Les risques chimiques et leur évaluation apparaissent d’autant plus stressants aux médecins et à leurs équipes que l’effectif (les entreprises, les postes) a été affecté récemment ou reste peu connu malgré une affectation plus ancienne, du fait de la surcharge de travail. Ainsi, faire face à la rubrique « agents chimiques » n’est pas simplement plus difficile pour une infirmière que pour un médecin. Dans un contexte où les entreprises et les postes sont connus et que le travail est fait en amont, il est aussi simple pour une infirmière que pour un médecin de répondre aux questions.

Le caractère pléthorique et aléatoire des situations d’expositions aux risques chimiques est à son comble pour les médecins ou les équipes qui suivent des salariés intérimaires. Or, la part d’intérimaires parmi les répondants est en fort recul entre 2010 et 2017. Ce recul semble confirmer que cette population est particulièrement difficile à suivre, et aussi, de ce fait même, que les médecins du travail qui la suivent n’ont pas souhaité se porter volontaires.
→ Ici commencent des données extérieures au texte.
(* ===== verification/Schedule.v ===== *)
(** * Schedules of a server (backend/schedule.go)

    The dashboard edits the crontab of a server line by line: it may change only
    the lines of the commands the user changed in the form.  This file models the
    parser of crontab lines, the rewriting of the crontab, and the operations of
    the scheduler and backup forms; it proves that saving and reading a schedule
    round trip and that lines of others are kept. *)

From Stdlib Require Import ZArith Lia Bool String Ascii List.
From stdpp Require Import base gmap strings list.
From S2P Require Import Prelude GoStrings Validate Paths Cron Cfg.

(** ** Crontab lines *)

(** [path.Join] is [filepath.Join] on Unix, where [ToSlash] changes nothing. *)
Definition scriptPathOf (srv : Instance) : string :=
  if String.eqb (i_Layout srv) LayoutData then dockerScriptDir +:+ "/" +:+ i_Script srv
  else Join [i_Dir srv; i_Script srv].

(** [path.Split]: what follows the last slash, and what comes before with it. *)
Definition path_split (p : string) : string * string :=
  let r := rev (to_bytes p) in
  let '(b, d) := span (fun c => negb (Ascii.eqb c "/")) r in
  (of_bytes (rev d), of_bytes (rev b)).

(** The loop over the fields after the schedule. *)
Fixpoint find_command (dir script scriptPath : string) (inDir : bool) (fs : list string) : option string :=
  match fs with
  | [] => None
  | f :: r =>
      let inDir := inDir || (String.eqb f "cd" &&
        match r with nx :: _ => String.eqb (trim_right nx ";") dir | [] => false end) in
      if String.eqb f scriptPath || (inDir && String.eqb f ("./" +:+ script))
      then match r with [] => None | c :: _ => Some c end
      else find_command dir script scriptPath inDir r
  end.

Definition cronLineCommand (line scriptPath : string) : option (string * string) :=
  let trimmed := trim_space line in
  if String.eqb trimmed "" || has_prefix trimmed "#" then None
  else match fields trimmed with
  | [] => None (* not reached: [trimmed] is not empty *)
  | (f0 :: _) as fs =>
      let n := if has_prefix f0 "@" then 1%nat else 5%nat in
      let '(dir, script) := path_split scriptPath in
      match find_command (trim_suffix dir "/") script scriptPath false (drop n fs) with
      | Some c => Some (join " " (take n fs), c)
      | None => None
      end
  end.

Definition scheduleCommands : list string := ["monitor"; "update"; "force-update"; "restart"; "update-lgsm"]%string.
Definition maintenanceCommands : list string := ["monitor"; "update"; "force-update"; "restart"; "update-lgsm"]%string.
Par définition, ils ne peuvent pas connaître tous les postes ni toutes les structures d’accueil, ce qui rend une enquête comme SUMER beaucoup plus coûteuse en temps.

Il y a donc là aussi un continuum par rapport aux risques chimiques, qui ne dépend pas seulement des connaissances du médecin, mais de conditions d’exercice plus ou moins favorables, que l’on peut jauger avec l’aide des questions suivantes :

- exerce-t-il depuis longtemps sur le même secteur, avec ou sans infirmière ?
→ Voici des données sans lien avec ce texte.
(* ===== verification/ProxyRules.v ===== *)
(** * Plans of the game traffic proxy (backend/proxy_rules.go)

    A plan says which game ports a proxy machine forwards to which node, or how a
    node connects to its proxy.  It ends up in firewall rules and a WireGuard
    configuration run as root, so machines validate it.  This file models the
    plan, its validation, the port sets of the rules and the rendered WireGuard
    configuration; it proves what a valid plan guarantees and that the rendered
    configuration is read back as exactly the plan. *)

From Stdlib Require Import ZArith Lia Bool String Ascii List Sorting.
From stdpp Require Import base strings list gmap.
From S2P Require Import Prelude GoStrings Crypto Validate GoNet Cfg.

Definition proxyDefaultPort : Z := 51820.
Definition proxyNodePort : Z := 51821.
Definition proxyProxyIP : string := "10.77.0.1".
Definition proxyTunnelMark : string := "0x78".

Record ProxyForward := mkForward { Port : Z; Protocol : string }.
Record ProxyPeer := mkPeer {
  p_PublicKey : string; p_TunnelIP : string; p_Forwards : list ProxyForward;
  p_PresharedKey : string; p_Egress : bool }.
Record ProxySide := mkProxySide { ListenPort : Z; Peers : list ProxyPeer }.
Record NodeSide := mkNodeSide {
  n_TunnelIP : string; n_ProxyPublicKey : string; n_Endpoint : string; n_Forwards : list ProxyForward;
  n_TargetIP : string; n_PresharedKey : string; n_EgressUsers : list string }.
Record ProxyPlan := mkPlan { Proxy : option ProxySide; Node : option NodeSide }.

#[global] Instance forward_eq_dec : EqDecision ProxyForward.
Proof. solve_decision. Defined.

Definition Empty (p : ProxyPlan) : bool :=
  match Proxy p, Node p with None, None => true | _, _ => false end.

Definition proxyReservedPorts : list Z := [22; 53; 80; 443; 8080; proxyDefaultPort; proxyNodePort].

(** [`^[A-Za-z0-9]([A-Za-z0-9.-]{0,251}[A-Za-z0-9])?$`] *)
Definition reProxyHost (s : string) : bool :=
  match to_bytes s with
  | [] => false
  | [c] => is_alnum c
  | c :: r =>
      is_alnum c && forallb (fun x => is_alnum x || one_of ".-" x) r && is_alnum (List.last r " "%char)
      && (length r <=? 252)%nat
  end.

Definition validProxyKey (key : string) : bool :=
  match base64_std_decode key with Some raw => (length raw =? 32)%nat | None => false end.

Definition validTunnelIP (ip : string) : bool :=
  match ParseIP ip with
  | None => false
  | Some parsed =>
      match To4 parsed with
      | None => false
      | Some b =>
          negb (String.eqb ip proxyProxyIP) &&
          match b with
          | [a; b; c; d] => (a =? 10) && (b =? 77) && (c =? 0) && (2 <=? d) && (d <=? 254)
          | _ => false
          end
      end
  end.

Inductive proxy_error :=
| NoPorts | TooManyPorts | BadProtocol (p : string) | BadPort (p : Z) | ReservedPort (p : Z) | PortTwice (key : string)
| BadEndpoint | BadEndpointPort | BadEndpointHost
| TwoSides | BadListenPort | NoPeers | BadPeerKey | BadPeerIP | BadPeerPSK
| BadTunnelIP | BadProxyKey | BadTargetIP | BadPSK | BadEgressUser (name : string).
- a-t-il régulièrement accès à l’assistance d’un IPRP spécialisé dans le domaine des risques chimiques ?

- exerce-t-il sur un secteur à géométrie variable et avec une forte tension sur les visites (peu de temps pour l’action en milieu de travail) ?

- son effectif se concentre-t-il sur des agences de travail temporaires ?

23 On verra par la suite que la solidité de l’assistance pluridisciplinaire sur les risques chimiques est un facteur qui incite les médecins à penser qu’ils ont « eu de la chance » dans le recueil de données sur les expositions aux risques chimiques. Voir citation page 52 (femme, médecin du travail, plus de 60 ans, entretien collectif).

En fonction de ces éléments, qui affectent bien entendu les conditions de recueil de données dans leur ensemble, nous avons particulièrement noté que la partie « agents chimiques » du questionnaire pourra être perçue très différemment par les équipes.